= YOUR OBJECTIVE =
Scan the records below for the line containing "- destruct (decide" and the line containing "intros _. exists mes. split; [|done].". Copy both, plus every line between, exactly.

(MATERIAL FOR THE TASK begins)

(** * trmnl-todoist-today: the OAuth hand-shake and the payload trimming of
    [proxy_layer/todoist-update-trmnl.py], embedded as Rocq functions.

    Python values are modelled as the script has them:
    - a [str] is the list of its Unicode code points ([list N]);
    - a JSON-compatible value is a [json] tree; [None] is [JNull];
    - a [dict] read only through [.get] is a [gmap];
    - the attributes of the [TrmnlTodoistHookup] object are the fields of
      [Hookup]; what lies around it (port, token file, log of observable
      events) makes up a [World], passed from step to step;
    - random bytes, clock, incoming requests, the token endpoint and the
      outcome of the file write are inputs of a call ([Env]);
    - the functions of [urllib] and of the Todoist SDK that work on plain
      data are the members of the class [Library].

    The first part holds the definitions, the second the theorems. *)

From Stdlib Require Import ZArith NArith QArith Lia List Bool Ascii String.
From Stdlib Require Import DecimalString.
From stdpp Require Import base option list gmap sorting.

Import ListNotations.
#[local] Open Scope list_scope.

(** ** Python strings *)

Abbreviation pystr := (list N).

(** A literal: the code points of an ASCII text. *)
Definition py (s : string) : pystr := List.map N_of_ascii (list_ascii_of_string s).
Lemma fresh_keys_own rowId orgId (m : gmap string OrganizationAddOn.t) :
  (∀ id, m !! rowId id = None) → keys_own rowId orgId m.
Proof. intros H id k o Hk ->. by rewrite H in Hk. Qed.

Lemma enabled_passes catalog db orgId id a user :
  enabled (organizationAddOns db) orgId id →
  catalog !! id = Some a →
  ru_organizationId user = Some orgId →
  checkAddOn catalog (AddOn.name a) db (Some user) = Next user.
Proof.
  intros (k & o & Hk & Horg & Hid & Hact) Ha Huser.
  apply (checkAddOn_passes _ _ _ _ k o Hk); [by rewrite Huser, Horg| |done].
  unfold addOn_named. rewrite Hid, Ha. by apply bool_decide_eq_true.
Qed.

Lemma subscribeToAddons_valid
    catalog db userId user orgId row addonIds rowId gateway key :
  users db !! userId = Some user →
  organization db user = Some (orgId, row) →
  addonIds ≠ [] →
  valid_selection catalog addonIds →
  subscribeToAddons catalog db userId (Some addonIds) rowId gateway key
  = let amount :=
      foldl (λ sum addon, sum + AddOn.price addon.2) 0
            (findMany (λ id _, bool_decide (id ∈ addonIds)) catalog) in
    let db1 :=
      set_organizationAddOns db
        (foldl (upsert_addon orgId rowId) (organizationAddOns db) addonIds) in
    match gateway with
    | Some sid =>
        (Success 200 (key, amount, ACTIVE),
         set_subscriptions db1
           (<[key := Subscription.mk orgId sid amount ACTIVE None]>
              (subscriptions db1)))
    | None => (Failure subscription_failed, db1)
    end.
Proof.
  intros Hu Ho Hne Hvalid. unfold subscribeToAddons. rewrite Hu, Ho. simpl.
  destruct addonIds as [|id0 ids]; [done|].
  apply selection_length in Hvalid.
  rewrite (bool_decide_eq_true_2 _ Hvalid). simpl. by destruct gateway.
Qed.

(** X18.  After [subscribeToAddons] has taken a valid selection (the store's
    keys for new rows being distinct and free), [checkAddOn] lets every user
    of the caller's organization through for each add-on selected; the
    subscription is recorded as ACTIVE under the gateway's id, and no row of
    another organization changes. *)
Theorem X18_subscribe_opens_gate
    catalog db userId user orgId row addonIds rowId `{!Inj (=) (=) rowId} sid key :
  users db !! userId = Some user →
  organization db user = Some (orgId, row) →
  addonIds ≠ [] →
  valid_selection catalog addonIds →
  (∀ id, organizationAddOns db !! rowId id = None) →
  ∃ db' amount,
    subscribeToAddons catalog db userId (Some addonIds) rowId (Some sid) key
    = (Success 200 (key, amount, ACTIVE), db')
    ∧ subscriptions db' !! key
      = Some (Subscription.mk orgId sid amount ACTIVE None)
    ∧ (∀ id a member,
         id ∈ addonIds → catalog !! id = Some a →
         ru_organizationId member = Some orgId →
         checkAddOn catalog (AddOn.name a) db' (Some member) = Next member)
    ∧ (∀ k o, organizationAddOns db !! k = Some o →
              OrganizationAddOn.organizationId o ≠ orgId →
              organizationAddOns db' !! k = Some o).
Proof.
  intros Hu Ho Hne Hvalid Hfresh.
  rewrite (subscribeToAddons_valid _ _ _ _ _ _ _ _ _ _ Hu Ho Hne Hvalid).
  destruct (upsert_addons rowId orgId addonIds (organizationAddOns db)
              (fresh_keys_own rowId orgId _ Hfresh)) as (_ & Hall & Hframe).
  eexists _, _. split; [reflexivity|].
  split; [simpl; by rewrite lookup_insert_eq|]. split; [|exact Hframe].
  intros id a member Hin Ha Hm.
  apply (enabled_passes _ _ orgId id a member); [|done..].
  simpl. apply Hall. by left.
Qed.
Lemma app_chart_points_witness :
  ∃ p,
    (app relogio escolha loja_petr4).1 = inr p ∧
    ∃ xs ys vs,
      data (chart p) =
        [ (Scattergl xs ys "Preço (R$)" "#1f77b4", false);
          (Bar xs vs "Volume" "lightgray" (Q2Qc (4 # 10)) "legendonly", true) ] ∧
      StronglySorted date_lt xs ∧
      length ys = length xs ∧
      length vs = length xs ∧
      toast p = "✅ " +:+ pretty (length xs) +:+ " registros carregados".
Proof.
  eexists. split; [reflexivity|].
  apply (app_chart_points relogio escolha loja_petr4). reflexivity.
Defined.

(* ================================================================== *)
(** * Further properties of the date formatter *)

(** X13: [formatar_data_ptbr] can raise [IndexError] only, and raises it
    exactly for a month above 12 or below -11.  A month from -11 to 0 does
    not raise: the negative index counts from the end of [meses], so the
    date is formatted with the name of the month twelve later. *)
Theorem formatar_data_ptbr_raises_iff dt :
  (formatar_data_ptbr dt = inl IndexError ↔ month dt < -11 ∨ 12 < month dt) ∧
  (∀ x, formatar_data_ptbr dt = inl x → x = IndexError) ∧
  (-11 ≤ month dt ≤ 0 →
   ∃ mes,
     meses !! Z.to_nat (month dt + 11) = Some mes ∧
     formatar_data_ptbr dt =
       inr (pretty (day dt) +:+ ", " +:+ mes +:+ ", " +:+ pretty (year dt))).
Proof.
  destruct dt as [y m d]. unfold formatar_data_ptbr, py_index.
  change (Z.of_nat (length meses)) with 12. cbn [month day year].
  assert (∀ j, 0 ≤ j →
            (meses !! Z.to_nat j = None ↔ 12 ≤ j)) as Hnone.
  { intros j Hj. rewrite lookup_ge_None. change (length meses) with 12%nat. lia. }
  destruct (decide (m - 1 < 0)) as [Hneg|Hpos].
  - destruct (decide (0 ≤ m - 1 + 12)) as [Hj|Hj].
    + destruct (meses !! Z.to_nat (m - 1 + 12)) as [mes|] eqn:Hlook.
      * split; [split; [discriminate|lia]|]. split; [discriminate|].
        intros _. exists mes. split; [|done].
        by replace (m + 11) with (m - 1 + 12) by lia.
      * apply Hnone in Hlook; [|done]. lia.
    + split; [split; [lia|done]|]. split; [by intros x [= <-]|]. lia.
  - rewrite decide_True by lia.
    destruct (meses !! Z.to_nat (m - 1)) as [mes|] eqn:Hlook.
    + split; [split; [discriminate|]|].
      * intros [?|?]; [lia|].
        assert (meses !! Z.to_nat (m - 1) = None) as Hn by (apply Hnone; lia).
        congruence.
      * split; [discriminate|]. lia.
    + apply Hnone in Hlook; [|lia].
      split; [split; [lia|done]|]. split; [by intros x [= <-]|]. lia.
Qed.

Lemma append_cons (c : ascii) (a r : string) : String c a +:+ r = String c (a +:+ r).
Proof. reflexivity. Qed.

Lemma sem_virgula_pretty_N_go (x : N) (s : string) :
  sem_virgula s → sem_virgula (pretty_N_go x s).
Proof.
  revert s. induction (N.lt_wf_0 x) as [x _ IH]. intros s Hs.
  destruct (decide (x = 0)%N) as [->|Hx]; [by rewrite pretty_N_go_0|].
  rewrite pretty_N_go_step by lia.
  apply IH; [apply N.div_lt; lia|].
  constructor; [|done]. unfold pretty_N_char. by repeat case_match.
Qed.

(MATERIAL FOR THE TASK ends)

= TASK ANSWER =
  - destruct (decide (0 ≤ m - 1 + 12)) as [Hj|Hj].
    + destruct (meses !! Z.to_nat (m - 1 + 12)) as [mes|] eqn:Hlook.
      * split; [split; [discriminate|lia]|]. split; [discriminate|].
        intros _. exists mes. split; [|done].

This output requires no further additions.